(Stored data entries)
(* ===== verification/MmapRun.v ===== *)
(** * Sequences of memory system calls

    [reachable] are the address spaces of a process that started with an empty one
    and made any sequence of the calls of Mmap.  The container of the regions is
    the red-black tree.  [shown] is what the process sees at an address. *)

From Stdlib Require Import String.
From S2P Require Import Prelude Memory Containers RedBlackTree RangeAllocator Region Space SpaceFacts SpaceSpec Credentials Mmap MmapFacts MmapSpec.
Import VirtualAddress Range RangeAllocator RangeFacts VMObject Region RegionFacts Space RegionTree PageFacts SpaceFacts SpaceSpec Mmap MmapFacts MmapSpec.

Module MmapRun.

Abbreviation AddressSpace := (Space (M := RedBlackTree.RedBlackTree positive)).
Implicit Types s : AddressSpace.

(** Page tables can be allocated. *)
Definition tables (a : Z) : bool := true.

Inductive call :=
| CallMmap (params : option mmap_params)
| CallMprotect (addr size_ prot : Z)
| CallMunmap (addr size_ : Z)
| CallMremap (params : option (Z * Z * Z))
| CallSetName (params : option (Z * Z * string_argument))
| CallMsyscall (address : Z).

Definition perform (w : world) (p : Process.process) s (k : call) : res (AddressSpace * result) :=
  match k with
  | CallMmap params => sys_mmap tables w p s params
  | CallMprotect addr size_ prot => sys_mprotect tables w p s addr size_ prot
  | CallMunmap addr size_ => sys_munmap tables p s addr size_
  | CallMremap params => sys_mremap tables w p s params
  | CallSetName params => sys_set_mmap_name w p s params
  | CallMsyscall address => sys_msyscall s address
  end.

Definition word (x : Z) : Prop := 0 <= x < 2 ^ 32.

(** The arguments for which the calls are written: alignments are powers of two,
    an address that is asked for lies in the address space, and what is unmapped
    is mapped. *)
Definition sound s (k : call) : Prop :=
  match k with
  | CallMmap params => forall ps, params = Some ps -> word (mp_size ps) /\ exists k,
      mp_alignment ps = 2 ^ k /\ 12 <= k < 32 /\
      (mp_addr ps = 0 \/
       (mp_addr ps mod PAGE_SIZE = 0 /\ m_base (m_total_range (m_range_allocator s)) <= mp_addr ps /\
        mp_addr ps + pages_of (mp_size ps) <=
          m_base (m_total_range (m_range_allocator s)) + m_size (m_total_range (m_range_allocator s))))
  | CallMprotect addr size_ _ => word addr /\ word size_
  | CallMunmap addr size_ => word addr /\ word size_ /\
      exists id r, m_objects s !! id = Some r /\ inside r (spanned addr size_)
  | CallMremap params => forall a n f, params = Some (a, n, f) -> word a /\ word n
  | CallSetName params => forall a n name, params = Some (a, n, name) -> word a /\ word n
  | CallMsyscall address => word address
  end.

EXERCISE:
Apply a filter for "SpaceSpec" to the entries and show each line that passes.

RESULT OF THE TASK:
From S2P Require Import Prelude Memory Containers RedBlackTree RangeAllocator Region Space SpaceFacts SpaceSpec Credentials Mmap MmapFacts MmapSpec.
Import VirtualAddress Range RangeAllocator RangeFacts VMObject Region RegionFacts Space RegionTree PageFacts SpaceFacts SpaceSpec Mmap MmapFacts MmapSpec.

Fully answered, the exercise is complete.